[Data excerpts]
+ + + +

(** ** Facts about python-dotenv *)

(** Which keys have a value depends on the file alone, not on the
    environment the references are resolved in. *)
Lemma resolve_fold_has_value (e1 e2 : gmap string envstr) (values : raw_values) :
  ∀ acc1 acc2 : gmap string (option envstr),
    (∀ j, has_value acc1 j ↔ has_value acc2 j) →
    ∀ j, has_value (foldl (resolve_binding e1) acc1 values) j ↔
         has_value (foldl (resolve_binding e2) acc2 values) j.
Proof.
  induction values as [|[n v] values IH]; intros acc1 acc2 H; [exact H|].
  simpl. apply IH. intros j. unfold resolve_binding, has_value. simpl.
  destruct (decide (n = j)) as [->|Hne].
  - rewrite !lookup_insert_eq. destruct v as [atoms|].
    + split; intros _; eauto.
    + split; intros (x & Hx); discriminate.
  - rewrite !lookup_insert_ne by exact Hne. apply H.
Qed.

Lemma resolve_variables_has_value (e1 e2 : gmap string envstr)
    (values : raw_values) (k : string) :
  has_value (resolve_variables e1 values) k ↔
  has_value (resolve_variables e2 values) k.
Proof.
  unfold resolve_variables. apply resolve_fold_has_value. intros j. reflexivity.
Qed.

Lemma lookup_dotenv_merge (e : gmap string envstr) (values : raw_values)
    (k : string) :
  dotenv_merge e values !! k =
    match e !! k with
    | Some v => Some v
    | None =>
        match resolve_variables e values !! k with
        | Some (Some v) => Some v
        | _ => None
        end
    end.
Proof.
  unfold dotenv_merge. rewrite lookup_union, lookup_omap.
  destruct (e !! k) as [v|], (resolve_variables e values !! k) as [[v'|]|];
    reflexivity.
Qed.

(** A map that holds every key the file gives a value is left as it is. *)
Lemma dotenv_merge_id (e e0 : gmap string envstr) (values : raw_values) :
  (∀ k, has_value (resolve_variables e0 values) k → is_Some (e !! k)) →
  dotenv_merge e values = e.
Proof.
  intros H. apply map_eq. intros k. rewrite lookup_dotenv_merge.
  destruct (e !! k) as [v|] eqn:E; [reflexivity|].
  destruct (resolve_variables e values !! k) as [[v|]|] eqn:E'; try reflexivity.
  destruct (H k) as [x Hx]; [|congruence].
  apply (resolve_variables_has_value e0 e). exists v. exact E'.
Qed.

Lemma dotenv_merge_holds (e : gmap string envstr) (values : raw_values)
    (k : string) :
  has_value (resolve_variables e values) k → is_Some (dotenv_merge e values !! k).
Proof.
  intros (v & Hv). rewrite lookup_dotenv_merge, Hv.
  destruct (e !! k); eauto.
Qed.

(** The switch is read from one variable. *)
Lemma load_dotenv_disabled_ext (e1 e2 : gmap string string) :
  e1 !! "PYTHON_DOTENV_DISABLED" = e2 !! "PYTHON_DOTENV_DISABLED" →
  load_dotenv_disabled e1 = load_dotenv_disabled e2.
Proof. intros H. unfold load_dotenv_disabled. rewrite H. reflexivity. Qed.

Lemma loaded_lookup (w : World) (k : string) :
  environ (loaded w) !! k =
    match environ w !! k with
    | Some v => Some v
    | None => dotenv_value w k
    end.
Proof.
  unfold loaded, final, load_dotenv, dotenv_value.
  destruct (load_dotenv_disabled (environ w)); simpl.
  { destruct (environ w !! k); reflexivity. }
  destruct (dotenv_file w) as [f|]; simpl.
  - rewrite !lookup_environ. simpl. rewrite lookup_dotenv_merge.
    destruct (os_environ w !! k) as [v|]; [reflexivity|].
    destruct (resolve_variables (os_environ w) f !! k) as [[v|]|]; reflexivity.
  - destruct (environ w !! k); reflexivity.
Qed.

Lemma loaded_no_file (w : World) : dotenv_file w = None → loaded w = w.
Proof.
  intros H. unfold loaded, final, load_dotenv. rewrite H.
  destruct (load_dotenv_disabled (environ w)); reflexivity.
Qed.

Lemma loaded_frame (w : World) :
  dotenv_file (loaded w) = dotenv_file w ∧
  utils_importable (loaded w) = utils_importable w ∧
  tty (loaded w) = tty w ∧ trace (loaded w) = trace w.
Proof.
  unfold loaded, final, load_dotenv.
  destruct (load_dotenv_disabled (environ w)); [auto|].
  destruct (dotenv_file w) eqn:E; simpl; rewrite ?E; auto.
Qed.

(** Existing variables survive [load_dotenv()]. *)
Lemma loaded_kept (w : World) (k v : string) :
  environ w !! k = Some v → environ (loaded w) !! k = Some v.
Proof. intros H. rewrite loaded_lookup, H. reflexivity. Qed.

(** Loading again changes nothing: in the world [load_dotenv()] left, also
    after a variable other than the switch has been written. *)
Lemma loaded_stable (w w' : World) :
  dotenv_file w' = dotenv_file w →
  (os_environ w' = os_environ (loaded w) ∨
   ∃ k e, k ≠ "PYTHON_DOTENV_DISABLED" ∧
          os_environ w' = <[k := e]> (os_environ (loaded w))) →
  loaded w' = w'.
Proof.
  intros Hf He.
  assert (Hsw : environ w' !! "PYTHON_DOTENV_DISABLED" =
                environ (loaded w) !! "PYTHON_DOTENV_DISABLED").
  { rewrite !lookup_environ. destruct He as [->|(k & e & Hk & ->)]; [reflexivity|].
    rewrite lookup_insert_ne by exact Hk. reflexivity. }
  assert (Hsub : ∀ k, is_Some (os_environ (loaded w) !! k) →
                      is_Some (os_environ w' !! k)).
  { intros k H. destruct He as [->|(j & e & _ & ->)]; [exact H|].
    destruct (decide (j = k)) as [->|Hne].
    - rewrite lookup_insert_eq. eauto.
    - rewrite lookup_insert_ne by exact Hne. exact H. }
  unfold loaded at 1. unfold final, load_dotenv.
  destruct (load_dotenv_disabled (environ w')) eqn:Ed; [reflexivity|].
  rewrite Hf. destruct (dotenv_file w) as [f|] eqn:Ef; [|reflexivity]. simpl.
  rewrite (dotenv_merge_id (os_environ w') (os_environ w) f);
    [apply with_os_environ_id|].
  intros k Hk. apply Hsub.
  revert Hsw Ed. unfold loaded, final, load_dotenv.
  destruct (load_dotenv_disabled (environ w)) eqn:Ed0; simpl.
  - intros Hsw Ed. rewrite (load_dotenv_disabled_ext _ _ Hsw) in Ed. congruence.
  - rewrite Ef. simpl. intros _ _. apply dotenv_merge_holds. exact Hk.
Qed.

Lemma loaded_loaded (w : World) : loaded (loaded w) = loaded w.
Proof.
  apply (loaded_stable w); [apply loaded_frame | left; reflexivity].
Qed.

Lemma prompt_count_app (t u : list event) :
  prompt_count (t ++ u) = prompt_count t + prompt_count u.
Proof.
  induction t as [|[line|p a] t IH]; simpl; [reflexivity | exact IH |].
  rewrite IH. reflexivity.
Qed.

Lemma valid_OPENAI_API_KEY : valid_name OPENAI_API_KEY = true.
Proof. reflexivity. Qed.

(** ** Facts about the resolver *)

Lemma get_openai_api_key_unfold (w : World) :
  get_openai_api_key w =
    let api_key := of_lookup (environ (loaded w) !! OPENAI_API_KEY) in
    if py_not api_key then ask_user (loaded w) else (inr api_key, loaded w).
Proof.
  unfold get_openai_api_key, ask_user, loaded, final, mbind, M_bind, load_dotenv.
  destruct (load_dotenv_disabled (environ w)); [|destruct (dotenv_file w) as [f|]];
    simpl;
    match goal with |- context [py_not ?v] => destruct (py_not v) end;
    reflexivity.
Qed.

Lemma prompted_frame (a : option string) (rest : list string) (w : World) :
  os_environ (prompted a rest w) = os_environ w ∧
  environ (prompted a rest w) = environ w ∧
  dotenv_file (prompted a rest w) = dotenv_file w ∧
  utils_importable (prompted a rest w) = utils_importable w ∧
  tty (prompted a rest w) = rest ∧
  trace (prompted a rest w) =
    (trace w ++ [Printed "OpenAI API key not found in environment variables.";
                 Getpass "Please enter your OpenAI API key: " a])%list.
Proof.
  unfold prompted, environ. simpl. rewrite <- app_assoc.
  split_and!; reflexivity.
Qed.

(** The answer is stored and returned when it holds no NUL byte. *)
Lemma ask_user_answer (w : World) (p : string) (rest : list string) :
  tty w = p :: rest → has_nul p = false →
  ask_user w =
    (inr (PyStr p), stored OPENAI_API_KEY p (prompted (Some p) rest w)).
Proof.
  intros H Hp. unfold ask_user, mbind, M_bind, print, getpass. simpl.
  rewrite H.
  rewrite (proj1 (environ_set_ok OPENAI_API_KEY p _ valid_OPENAI_API_KEY Hp)).
  reflexivity.
Qed.

(** An answer with a NUL byte is refused by [os.environ]. *)
Lemma ask_user_nul (w : World) (p : string) (rest : list string) :
  tty w = p :: rest → has_nul p = true →
  ask_user w =
    (inl (ValueError "embedded null byte"), prompted (Some p) rest w).
Proof.
  intros H Hp. unfold ask_user, mbind, M_bind, print, getpass. simpl.
  rewrite H.
  rewrite (environ_set_nul OPENAI_API_KEY p _ valid_OPENAI_API_KEY Hp).
  reflexivity.
Qed.

Lemma ask_user_eof (w : World) :
  tty w = [] →
  ask_user w =
    (inl EOFError,
     emit (Getpass "Please enter your OpenAI API key: " None)
       (emit (Printed "OpenAI API key not found in environment variables.") w)).
Proof.
  intros H. unfold ask_user, mbind, M_bind, print, getpass. simpl.
  rewrite H. reflexivity.
Qed.

(** The three outcomes of the prompt branch, by the pending input. *)
Lemma ask_user_cases (w : World) :
  (tty w = [] ∧
   ask_user w =
     (inl EOFError,
      emit (Getpass "Please enter your OpenAI API key: " None)
        (emit (Printed "OpenAI API key not found in environment variables.") w)))
  ∨ (∃ p rest, tty w = p :: rest ∧ has_nul p = true ∧
       ask_user w =
         (inl (ValueError "embedded null byte"), prompted (Some p) rest w))
  ∨ (∃ p rest, tty w = p :: rest ∧ has_nul p = false ∧
       ask_user w =
         (inr (PyStr p), stored OPENAI_API_KEY p (prompted (Some p) rest w))).
Proof.
  destruct (tty w) as [|p rest] eqn:Et.
  - left. split; [reflexivity | exact (ask_user_eof w Et)].
  - right. destruct (has_nul p) eqn:Hp.
    + left. exists p, rest.
      split_and!; [reflexivity | exact Hp | exact (ask_user_nul w p rest Et Hp)].
    + right. exists p, rest.
      split_and!; [reflexivity | exact Hp | exact (ask_user_answer w p rest Et Hp)].
Qed.

(** What an accepted answer leaves. *)
Lemma stored_answer (w : World) (p : string) (rest : list string) :
  has_nul p = false →
  environ (stored OPENAI_API_KEY p (prompted (Some p) rest w)) =
    <[OPENAI_API_KEY := p]> (environ w) ∧
  dotenv_file (stored OPENAI_API_KEY p (prompted (Some p) rest w)) =
    dotenv_file w ∧
  tty (stored OPENAI_API_KEY p (prompted (Some p) rest w)) = rest ∧
  trace (stored OPENAI_API_KEY p (prompted (Some p) rest w)) =
    (trace w ++ [Printed "OpenAI API key not found in environment variables.";
                 Getpass "Please enter your OpenAI API key: " (Some p)])%list.
Proof.
  intros Hp.
  destruct (environ_set_ok OPENAI_API_KEY p (prompted (Some p) rest w)
              valid_OPENAI_API_KEY Hp) as (_ & He & Hd & _ & Ht & Hr).
  destruct (prompted_frame (Some p) rest w) as (_ & He' & Hd' & _ & Ht' & Hr').
  rewrite He, Hd, Ht, Hr, He', Hd', Ht', Hr'. auto.
Qed.

Lemma ask_user_prompts (w : World) :
  prompt_count (trace (final (ask_user w))) = S (prompt_count (trace w)).
Proof.
  destruct (ask_user_cases w) as [(_ & ->)|[(p & rest & _ & _ & ->)|(p & rest & _ & Hp & ->)]];
    simpl.
  - rewrite !prompt_count_app. simpl. lia.
  - rewrite !prompt_count_app. simpl. lia.
  - destruct (stored_answer w p rest Hp) as (_ & _ & _ & ->).
    rewrite prompt_count_app. simpl. lia.
Qed.

Lemma py_not_found (v : string) : v ≠ "" → py_not (PyStr v) = false.
Proof. destruct v; [congruence | reflexivity]. Qed.

Lemma py_not_false_inv (o : option string) :
  py_not (of_lookup o) = false → ∃ v, o = Some v ∧ v ≠ "".
Proof.
  destruct o as [[|c s]|]; simpl; try discriminate.
  intros _. eexists. split; [reflexivity | discriminate].
Qed.

(** When the key is truthy once the [.env] file is loaded, it is returned
    and nothing but [load_dotenv()] has touched the world. *)
Lemma get_openai_api_key_found (w : World) (v : string) :
  v ≠ "" → environ (loaded w) !! OPENAI_API_KEY = Some v →
  get_openai_api_key w = (inr (PyStr v), loaded w).
Proof.
  intros Hv H. rewrite get_openai_api_key_unfold. simpl. rewrite H. simpl.
  rewrite (py_not_found v Hv). reflexivity.
Qed.

(** When the key is falsy once the [.env] file is loaded, the user is asked. *)
Lemma get_openai_api_key_asks (w : World) :
  py_not (of_lookup (environ (loaded w) !! OPENAI_API_KEY)) = true →
  get_openai_api_key w = ask_user (loaded w).
Proof. intros H. rewrite get_openai_api_key_unfold. simpl. rewrite H. reflexivity. Qed.

Lemma key_missing_false (w : World) :
  key_missing w = false →
  ∃ v, environ (loaded w) !! OPENAI_API_KEY = Some v ∧ v ≠ "" ∧
       get_openai_api_key w = (inr (PyStr v), loaded w).
Proof.
  intros H. destruct (py_not_false_inv _ H) as (v & Hv & Hne).
  exists v. split_and!; [exact Hv | exact Hne |].
  exact (get_openai_api_key_found w v Hne Hv).
Qed.

Lemma key_missing_true (w : World) :
  key_missing w = true → get_openai_api_key w = ask_user (loaded w).
Proof. exact (get_openai_api_key_asks w). Qed.

(** [get_openai_api_key] itself writes the environment only when it
    prompts: without a prompt the world is the one [load_dotenv()] left. *)
Lemma environ_written_only_when_prompting (w : World) :
  prompt_count (trace (final (get_openai_api_key w))) = prompt_count (trace w) →
  final (get_openai_api_key w) = loaded w.
Proof.
  rewrite get_openai_api_key_unfold. simpl.
  destruct (py_not _); [|reflexivity].
  rewrite ask_user_prompts. destruct (loaded_frame w) as (_ & _ & _ & ->). lia.
Qed.

(** The outcomes of a call, by the state [load_dotenv()] left and the
    pending input. *)
Lemma get_openai_api_key_cases (w : World) :
  (∃ v, key_missing w = false ∧ environ (loaded w) !! OPENAI_API_KEY = Some v ∧
        v ≠ "" ∧ get_openai_api_key w = (inr (PyStr v), loaded w))
  ∨ (key_missing w = true ∧ tty w = [] ∧
     get_openai_api_key w =
       (inl EOFError,
        emit (Getpass "Please enter your OpenAI API key: " None)
          (emit (Printed "OpenAI API key not found in environment variables.")
             (loaded w))))
  ∨ (∃ p rest, key_missing w = true ∧ tty w = p :: rest ∧ has_nul p = true ∧
       get_openai_api_key w =
         (inl (ValueError "embedded null byte"),
          prompted (Some p) rest (loaded w)))
  ∨ (∃ p rest, key_missing w = true ∧ tty w = p :: rest ∧ has_nul p = false ∧
       get_openai_api_key w =
         (inr (PyStr p),
          stored OPENAI_API_KEY p (prompted (Some p) rest (loaded w)))).
Proof.
  destruct (loaded_frame w) as (_ & _ & Ht & _).
  destruct (key_missing w) eqn:E.
  - right. rewrite (key_missing_true w E), <- Ht.
    destruct (ask_user_cases (loaded w))
      as [(H1 & H2)|[(p & rest & H1 & H2 & H3)|(p & rest & H1 & H2 & H3)]].
    + left. auto.
    + right. left. exists p, rest. auto.
    + right. right. exists p, rest. auto.
  - left. destruct (key_missing_false w E) as (v & H1 & H2 & H3).
    exists v. auto.
Qed.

+ + + +

### WORK REQUEST
Look through the entries and return each line that has the word "decide" in it.

### EXERCISE ANSWER
  destruct (decide (n = j)) as [->|Hne].
    destruct (decide (j = k)) as [->|Hne].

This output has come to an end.